Entries shown:
(** On a buffered source one read suffices. *)
Lemma read_exact_file b n :
  0 <= n ->
  _read_exact (file b) n =
    Some (if n <=? blen b then Ok (take (Z.to_nat n) b, file (drop (Z.to_nat n) b))
          else Raise ARTIFACT_INTEGRITY_FAILED).
Proof.
  intros Hn. unfold _read_exact. cbn [src_bytes file]. set (f := length b). cbn [read_loop].
  destruct (blen [] <? n) eqn:E0; unfold blen in E0; simpl in E0.
  2: { assert (n = 0) as -> by (apply Z.ltb_ge in E0; lia). rewrite take_0, drop_0.
       assert (0 <=? blen b = true) as -> by (apply Z.leb_le, blen_nonneg). done. }
  apply Z.ltb_lt in E0. unfold blen at 1. simpl length. rewrite Z.sub_0_r, read_file.
  destruct (take (Z.to_nat n) b) as [|x p] eqn:Et.
  { destruct b; [|by destruct (Z.to_nat n) eqn:?; [lia|]]. unfold blen. simpl.
    by destruct (Z.leb_spec n (Z.of_nat 0)); [lia|]. }
  rewrite <- Et. clear x p Et. cbn [app].
  assert (blen (take (Z.to_nat n) b) = Z.min n (blen b)) as El
    by (unfold blen; rewrite length_take; lia). rewrite El.
  destruct (Z.leb_spec n (blen b)).
  - rewrite Z.min_l by done. by rewrite Z.ltb_irrefl.
  - rewrite Z.min_r by lia. assert (blen b <? n = true) as -> by (apply Z.ltb_lt; lia).
    rewrite read_file, drop_ge by (unfold blen in *; lia). by rewrite take_nil.
Qed.
End Reading.

(** ** The frames of a list of chunks *)

Section Frames.
Context {SS : Secretstream} {SL : SecretstreamLaws}.
Variable aad : bytes.

Definition frame_tag (rest : list bytes) : Z :=
  match rest with [] => TAG_FINAL | _ => TAG_MESSAGE end.

Fixpoint frames (st : sstate) (index : Z) (cs : list bytes) : bytes :=
  match cs with
  | [] => []
  | c :: rest =>
      let r := push st c (frame_aad aad index) (frame_tag rest) in
      be_bytes 4 (blen (snd r)) ++ snd r ++ frames (fst r) (index + 1) rest
  end.

Lemma frames_length st index cs :
  blen (frames st index cs) = blen (concat cs) + Z.of_nat (length cs) * (4 + ABYTES).
Proof.
  revert st index. induction cs as [|c cs IH]; intros st index; [done|]. cbn [frames concat length].
  rewrite !blen_app, push_size, IH. unfold blen at 1. rewrite be_bytes_length. lia.
Qed.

Description of the task: Copy every line of the data that carries the word "destruct".

Solution:
  destruct (blen [] <? n) eqn:E0; unfold blen in E0; simpl in E0.
  destruct (take (Z.to_nat n) b) as [|x p] eqn:Et.
  { destruct b; [|by destruct (Z.to_nat n) eqn:?; [lia|]]. unfold blen. simpl.
    by destruct (Z.leb_spec n (Z.of_nat 0)); [lia|]. }
  destruct (Z.leb_spec n (blen b)).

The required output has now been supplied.